Minister of Ecology, Sustainable Development and Energy
- In office 2 July 2013 – 31 March 2014
- President: François Hollande
- Prime Minister: Jean-Marc Ayrault
- Preceded by: Delphine Batho
- Succeeded by: Ségolène Royal

Member of the National Assembly for Gers's 1st constituency
- In office 2002–2013
- Preceded by: Claude Desbons
- Succeeded by: Franck Montaugé
- In office 2014–2017
- Preceded by: Franck Montaugé
- Succeeded by: Jean-René Cazeneuve

Personal details
- Born: 22 November 1953 (age 72) La Garenne-Colombes, France
- Party: Socialist Party

= Philippe Martin (politician) =

French politician

Philippe Martin (/fr/; born 22 November 1953) is a French politician of the Socialist Party (PS) who has been serving as president of the French Agency for Biodiversity (AFB) since 2017. Prior this, he served as Minister for Environment, Sustainable Development and Energy in the government of Prime Minister of France Jean-Marc Ayrault from 2013 to 2014.

==Political career==
Martin was prefect of Gers department from 1992 to 1994 and prefect of Landes department from 1994 to 1995.

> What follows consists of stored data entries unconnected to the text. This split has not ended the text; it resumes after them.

(** X17: documents are chunked one by one: the chunks of two document
    lists put together are the chunks of the first list, followed by the
    chunks of the second list with their [docIndex] and [id] counted on
    from the first. *)
Theorem chunks_of_concatenation chunkSize overlap docs1 docs2
    fuel1 fuel2 r1 r2 :
  chunkDocuments chunkSize overlap fuel1 docs1 = Some r1 ->
  chunkDocuments chunkSize overlap fuel2 docs2 = Some r2 ->
  forall fuel,
    (fuelFor (docs1 ++ docs2) <= fuel)%nat ->
    chunkDocuments chunkSize overlap fuel (docs1 ++ docs2)
    = Some (r1 ++ map (renumber (length docs1) (length r1)) r2).
Proof.
  intros E1 E2 fuel Hf.
  apply chunkDocuments_inv in E1 as [-> Ha1].
  apply chunkDocuments_inv in E2 as [-> Ha2].
  rewrite chunkDocuments_total.
  - rewrite docsChunks_app, <- docsChunks_renumber. done.
  - unfold allAdvance in *. by apply Forall_app.
  - by apply fuelFor_enough.
Qed.

Lemma chunks_of_concatenation_witness :
  let a := DocumentInput.mk (S_ "A") (S_ "abc") in
  let b := DocumentInput.mk (S_ "B") (S_ "de") in
  chunkDocuments 5 2 1 [a] = Some [mkChunk 0 (S_ "abc") 0 (S_ "A") 0]
  /\ chunkDocuments 5 2 1 [b] = Some [mkChunk 0 (S_ "de") 0 (S_ "B") 0]
  /\ (fuelFor ([a] ++ [b]) <= 4)%nat
  /\ chunkDocuments 5 2 4 ([a] ++ [b])
     = Some ([mkChunk 0 (S_ "abc") 0 (S_ "A") 0]
             ++ map (renumber 1 1) [mkChunk 0 (S_ "de") 0 (S_ "B") 0]).
Proof.
  cbv zeta.
  assert (chunkDocuments 5 2 1 [DocumentInput.mk (S_ "A") (S_ "abc")]
          = Some [mkChunk 0 (S_ "abc") 0 (S_ "A") 0]) as Ha by reflexivity.
  assert (chunkDocuments 5 2 1 [DocumentInput.mk (S_ "B") (S_ "de")]
          = Some [mkChunk 0 (S_ "de") 0 (S_ "B") 0]) as Hb by reflexivity.
  assert (fuelFor ([DocumentInput.mk (S_ "A") (S_ "abc")]
                   ++ [DocumentInput.mk (S_ "B") (S_ "de")]) <= 4)%nat
    as Hf by (vm_compute; lia).
  split; [exact Ha|]. split; [exact Hb|]. split; [exact Hf|].
  exact (chunks_of_concatenation 5 2 _ _ 1%nat 1%nat _ _ Ha Hb 4%nat Hf).
Defined.

(** X18: in the result of a call that returns, a document has a chunk
    exactly when its text is not blank: a document of white space only is
    skipped (its index is still counted), and no other document is. *)
Theorem document_has_chunk_iff_not_blank chunkSize overlap fuel docs result :
  chunkDocuments chunkSize overlap fuel docs = Some result ->
  forall i d,
    docs !! i = Some d ->
    (exists c, c ∈ result /\ docIndex c = i)
    <-> nonBlank (DocumentInput.text d) <> [].
Proof.
  intros E i d Hd. apply chunkDocuments_inv in E as [-> Hadv].
  pose proof (piecesOf_docsChunks chunkSize overlap docs 0 0 i d Hd) as Hp.
  cbn [Nat.add] in Hp.
  assert (Forall (advances chunkSize overlap)
            (paragraphs (trim (DocumentInput.text d)))) as Had.
  { unfold allAdvance in Hadv. rewrite Forall_forall in Hadv.
    apply Hadv. by eapply list_elem_of_lookup_2. }
  split.
  - intros (c & Hc & Hi) Hb.
    rewrite (pieces_blank chunkSize overlap _ Hb) in Hp.
    unfold piecesOf in Hp. apply map_eq_nil in Hp.
    assert (In c (List.filter (fun c => (docIndex c =? i)%nat)
                    (docsChunks chunkSize overlap docs 0 0))) as Hin.
    { apply filter_In. split; [by apply list_elem_of_In|].
      by apply Nat.eqb_eq. }
    by rewrite Hp in Hin.
  - intros Hnb.
    pose proof (pieces_nonblank chunkSize overlap _ Had Hnb) as Hne.
    rewrite <- Hp in Hne. unfold piecesOf in Hne.
    destruct (List.filter _ _) as [|c l] eqn:Ef; [done|].
    assert (In c (List.filter (fun c => (docIndex c =? i)%nat)
                    (docsChunks chunkSize overlap docs 0 0))) as Hin
      by (rewrite Ef; by left).
    apply filter_In in Hin as [Hin Hi]. exists c.
    split; [by apply list_elem_of_In|by apply Nat.eqb_eq].
Qed.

Martin was a member of the National Assembly from 2002 until 2013, representing Gers's 1st constituency. In parliament, he was a member of the "Socialist, Radical, Citizen and Miscellaneous Left" (SRC) political group and served on the Finance Committee.

During his brief term as minister, Martin put off plans for France's transition towards less carbon-intensive energy sources until 2014. In 2014, as part of a wider effort to deter poachers and traffickers, Martin publicly destroyed a stock of about three tons of confiscated ivory from the tusks of African elephants, making France the first European country to take such a step. Shortly after, in an effort to protect the citizens of Paris against pollution triggered by an exceptionally warm spring, he ordered a 20 kilometer-hour reduction of the speed limits, made parking free in the city and diverted large trucks from the city.

==Political positions==
Martin is a fierce critic of genetically modified organisms (GMO).

On 1 July 2012, Martin asked French restaurateurs and wine merchants to stop selling Californian wines in protest against the entry into force of a California law prohibiting the sale of foie gras on grounds of animal welfare.

In the Socialist Party's 2017 primaries, Martin publicly endorsed Benoît Hamon as the party's candidate for the French presidential election later that year.